(** [LIST_GET] from a non-empty list. *)
Lemma list_get_ok s hd x xs a :
  chain (cells s) (Some hd) (hd :: x :: xs) -> cells s !! hd = Some a ->
  exists b, cells s !! x = Some b /\ next a = Some x /\
    list_get hd s = Ok (Some x, set_cells (<[hd := set_next (next b) a]> (cells s)) s) /\
    chain (<[hd := set_next (next b) a]> (cells s)) (Some hd) (hd :: xs).
Proof.
  intros Hc Ha. pose proof Hc as (_ & a' & Ha' & (Hn & b & Hb & Hxs)). simplify_eq.
  exists b. cbn in Hn. split_and!; [done|done| |].
  - unfold list_get. rewrite (bind_ok _ _ _ _ _ (cell_load_ok s hd a Ha)), Hn.
    rewrite (bind_ok _ _ _ _ _ (cell_load_ok s x b Hb)).
    by rewrite (bind_ok _ _ _ _ _ (cell_store_ok s hd a _ Ha)).
  - exact (chain_unlink _ _ [] hd x xs a b Hc Ha Hb).
Qed.

(** An operation on queue [q] that leaves the objects of the other queues
    alone updates the abstract state at [q] only. *)
Lemma reps_update s s' m q xs ys :
  reps s m -> m !! q = Some xs ->
  (forall q', q_head s' q' = q_head s q') ->
  (forall q', q' <> q -> qs s' !! q' = qs s !! q') ->
  (forall l, is_Some (exts s !! l) -> is_Some (exts s' !! l)) ->
  (forall q' xs' l, q' <> q -> m !! q' = Some xs' -> l ∈ xs' \/ q_head s q' = Some l ->
     cells s' !! l = cells s !! l) ->
  queue_rep s' q ys -> (forall l, l ∈ ys -> l ∈ xs \/ loose s m l) ->
  reps s' (<[q := ys]> m).
Proof.
  intros [Hr Hd] Hq Hh Hqs Hex Hcells Hys Hin. split.
  - intros q' zs. destruct (decide (q' = q)) as [->|Hne].
    + rewrite lookup_insert_eq. by intros [= <-].
    + rewrite lookup_insert_ne by done. intros Hz. destruct (Hr _ _ Hz) as (k & Hk & Hm & Hn & Hc & Hl & He).
      exists k. rewrite Hqs by done. split_and!; try done.
      * eapply lseg_ext; [|exact Hl]. intros l [->|Hl']%elem_of_cons.
        -- apply (Hcells q' zs); [done|done|]. right. unfold q_head. by rewrite Hk.
        -- apply (Hcells q' zs); auto.
      * eapply Forall_impl; [exact He|]. apply Hex.
  - assert (forall q' zs l, q' <> q -> m !! q' = Some zs -> (l ∈ zs \/ q_head s q' = Some l) ->
              (l ∈ ys \/ q_head s q = Some l) -> False) as Hmix.
    { intros q' zs l Hne Hz Hl [Hl'|Hl']; [|apply (Hd q' q zs xs l); auto].
      destruct (Hin _ Hl') as [Hx|(_ & _ & Hlo)]; [apply (Hd q' q zs xs l); auto|].
      destruct (Hlo _ _ Hz) as [H1 H2]. tauto. }
    intros q1 q2 xs1 xs2 l. rewrite !Hh.
    destruct (decide (q1 = q)) as [->|H1], (decide (q2 = q)) as [->|H2]; try done;
      rewrite ?lookup_insert_eq, ?lookup_insert_ne by done; intros; simplify_eq; eauto.
Qed.

(** *** Abstract operations *)

Definition prio (s : iot) (l : loc) : Z := from_option priority 0 (exts s !! l).

(** Insertion before the first element of lower priority. *)
Fixpoint prio_insert (f : loc -> Z) (x : loc) (xs : list loc) : list loc :=
  match xs with
  | [] => [x]
  | y :: ys => if f x >? f y then x :: y :: ys else y :: prio_insert f x ys
  end.

Lemma prio_insert_split f x pre post :
  Forall (λ y, (f x >? f y) = false) pre ->
  (forall y, hd_error post = Some y -> (f x >? f y) = true) ->
  prio_insert f x (pre ++ post) = pre ++ x :: post.
Proof.
  induction 1 as [|y pre Hy Hpre IH]; intros Hpost; cbn.
  - destruct post as [|y post]; [done|]. cbn. by rewrite Hpost.
  - rewrite Hy. f_equal. by apply IH.
Qed.

Lemma prio_insert_elem f x xs l : l ∈ prio_insert f x xs <-> l = x \/ l ∈ xs.
Proof.
  induction xs as [|y ys IH]; cbn; [set_solver|].
  destruct (f x >? f y); [set_solver|]. rewrite !elem_of_cons, IH. tauto.
Qed.

Lemma prio_insert_length f x xs : length (prio_insert f x xs) = S (length xs).
Proof. induction xs as [|y ys IH]; cbn; [done|]. destruct (f x >? f y); cbn; by rewrite ?IH. Qed.
(* ===== verification/NodeUid.v ===== *)
(** * Node identifiers ([appli/iotlab/lib/iotlab_uid_num_hashtable_fcts.c])

    The table of the identifiers of the nodes of the testbed, sorted, and the
    binary search [node_from_uid] in it. [size_t] has 32 bits on the nodes. *)

From stdpp Require Import base numbers gmap sorting list strings.
From S2P Require Import Prelude.

Module NodeUid.

Definition M3 : Z := 0x3.
Definition A8 : Z := 0x8.

Record node_entry := mk_entry { uid : Z; node_ : Z }.
Record node := mk_node { type : Z; num : Z; type_str : option string }.

(** One row of the C table: [{ uid, type << 24 | num }]. *)
Definition row (r : Z * Z * Z) : node_entry :=
  let '(u, t, n) := r in mk_entry u (Z.lor (Z.shiftl t 24) n).
(* ===== verification/Dragon4.v ===== *)
(** * Decimal digits of floating-point numbers ([lib/printf/printf_float.c])

    [dragon4] is the algorithm of Steele and White on integers of 160 bits, kept as
    five 32-bit words, least significant first. *)

From stdpp Require Import base numbers list.
From S2P Require Import Prelude.

Module Dragon4.

Abbreviation uint160 := (list Z).

(** [n >> i] for an [i] computed by the code: shifting by the width of the type has
    no meaning in C. *)
Definition shr32 (n i : Z) : res Z := if decide (0 <= i < 32) then Ok (Z.shiftr n i) else Err EUndef.
Definition shl32 (n i : Z) : res Z := if decide (0 <= i < 32) then Ok (u32 (Z.shiftl n i)) else Err EUndef.

Definition shift (n i : Z) : res uint160 :=
  if i <? 32 then a ← shl32 n i; b ← shr32 n (32 - i); Ok [a; b; 0; 0; 0]
  else if i <? 64 then a ← shl32 n (i - 32); b ← shr32 n (64 - i); Ok [0; a; b; 0; 0]
  else if i <? 96 then a ← shl32 n (i - 64); b ← shr32 n (96 - i); Ok [0; 0; a; b; 0]
  else if i <? 128 then a ← shl32 n (i - 96); b ← shr32 n (128 - i); Ok [0; 0; 0; a; b]
  else a ← shl32 n (i - 128); Ok [0; 0; 0; 0; a].

(** The loops over the words, from the least significant one, with the carry. *)
Fixpoint mul2_loop (c : Z) (r : uint160) : uint160 :=
  match r with
  | [] => []
  | w :: r => Z.lor (u32 (Z.shiftl w 1)) c :: mul2_loop (Z.shiftr w 31) r
  end.
Definition mul2 (r : uint160) : uint160 := mul2_loop 0 r.

Definition mul10_carry (w : Z) : Z :=
  if w >? 0xFFFFFFFF / 10 then Z.shiftr (u32 (Z.shiftr w 4 * 10)) 28 else 0.
Fixpoint mul10_loop (c : Z) (r : uint160) : uint160 :=
  match r with
  | [] => []
  | w :: r => u32 (w * 10 + c) :: mul10_loop (mul10_carry w) r
  end.
Definition mul10 (r : uint160) : uint160 := mul10_loop 0 r.

(** From the most significant word. *)
Fixpoint cmp_loop (r s : uint160) : Z :=
  match r, s with
  | x :: r, y :: s => if x >? y then 1 else if x <? y then -1 else cmp_loop r s
  | _, _ => 0
  end.
Definition cmp (r s : uint160) : Z := cmp_loop (rev r) (rev s).

Fixpoint sub_loop (c : Z) (r s : uint160) : uint160 :=
  match r, s with
  | x :: r, y :: s =>
      if (x >=? c) && (x - c >=? y) then u32 (x - u32 (y + c)) :: sub_loop 0 r s
      else u32 (u32 (0xFFFFFFFF - y - c) + x) :: sub_loop 1 r s
  | _, _ => []
  end.
Definition sub (r s : uint160) : uint160 := sub_loop 0 r s.

(** The loop of [euclid10]: how many times [s] was subtracted, and the remainder. *)
Fixpoint euclid10_loop (n : nat) (u : Z) (r s : uint160) : Z * uint160 :=
  match n with
  | O => (u, r)
  | S n => if cmp r s >=? 0 then euclid10_loop n (u + 1) (sub r s) s else (u, r)
  end.
Definition euclid10 (r s : uint160) : Z * uint160 := let (u, r) := euclid10_loop 10 0 r s in (u + 48, r).

Definition from32 (n : Z) : uint160 := [n; 0; 0; 0; 0].

Definition cond1 (r s : uint160) : bool := cmp s (mul10 r) =? 1.
Definition cond2 (r s mp : uint160) : Z := if cmp r s >=? 0 then 1 else cmp mp (mul2 (sub s r)).
Definition cond3 (r mm : uint160) : bool := cmp mm (mul2 r) =? 1.
Definition cond4 (r s : uint160) : bool := cmp s (mul2 r) <? 0.

(** [while (cond1(r, s))]: the exponent and the three integers multiplied. *)
Fixpoint scale_up (fuel : nat) (expt : Z) (r s mm mp : uint160) : res (Z * uint160 * uint160 * uint160) :=
  match fuel with
  | O => Err EFuel
  | S fuel =>
      if cond1 r s then scale_up fuel (expt - 1) (mul10 r) s (mul10 mm) (mul10 mp)
      else Ok (expt, r, mm, mp)
  end.

(** [while (cond2(r, s, mp) >= 0)]. *)
Fixpoint scale_down (fuel : nat) (expt : Z) (r s mp : uint160) : res (Z * uint160) :=
  match fuel with
  | O => Err EFuel
  | S fuel =>
      if cond2 r s mp >=? 0 then scale_down fuel (expt + 1) r (mul10 s) mp
      else Ok (expt, s)
  end.

(** Size of the buffer of the caller. *)
Definition DRAGON4_BUF : nat := 32.

(** [while (!low && !high)]: the digits written, and how the loop ended. The digits
    and the final zero have to fit in the buffer. *)
Fixpoint digits_loop (space : nat) (r s mm mp : uint160) : res (list Z * bool * bool * uint160) :=
  match space with
  | O => Err EUndef
  | S space =>
      let r := mul10 r in
      let mm := mul10 mm in
      let mp := mul10 mp in
      let (u, r) := euclid10 r s in
      let low := cond3 r mm in
      let high := cond2 r s mp =? 1 in
      if low || high then Ok ([u], low, high, r)
      else x ← digits_loop space r s mm mp;
           match x with (ds, low, high, r) => Ok (u :: ds, low, high, r) end
  end.

(** [buf[-1]++] *)
Fixpoint bump_last (ds : list Z) : list Z :=
  match ds with
  | [] => []
  | [d] => [u8 (d + 1)]
  | d :: ds => d :: bump_last ds
  end.

(** Turns given to the two loops that look for the exponent; a power of ten has at
    most 49 digits in 160 bits. *)
Definition SCALE_FUEL : nat := 64.

(** The digits, and the exponent of the first one. *)
Definition dragon4 (f e : Z) : res (list Z * Z) :=
  init ← (if e >? 0 then r ← shift f e; mm ← shift 1 e; Ok (r, from32 1, mm)
          else s ← shift 1 (- e); Ok (from32 f, s, from32 1));
  let '(r, s, mm) := init in
  let mp := mm in
  up ← scale_up SCALE_FUEL 0 r s mm mp;
  let '(expt, r, mm, mp) := up in
  down ← scale_down SCALE_FUEL expt r s mp;
  let '(expt, s) := down in
  let expt := expt - 1 in
  gen ← digits_loop (DRAGON4_BUF - 1) r s mm mp;
  let '(ds, low, high, r) := gen in
  let ds := if high && negb low then bump_last ds
            else if (low && high) || (negb low && negb high) then (if cond4 r s then bump_last ds else ds)
            else ds in
  Ok (ds, expt).
End Dragon4.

+++

◆ ASSIGNMENT
Looking at the material above, say how many of its lines hold the word "Import", giving only the number.

◆ OUTPUT BELOW
4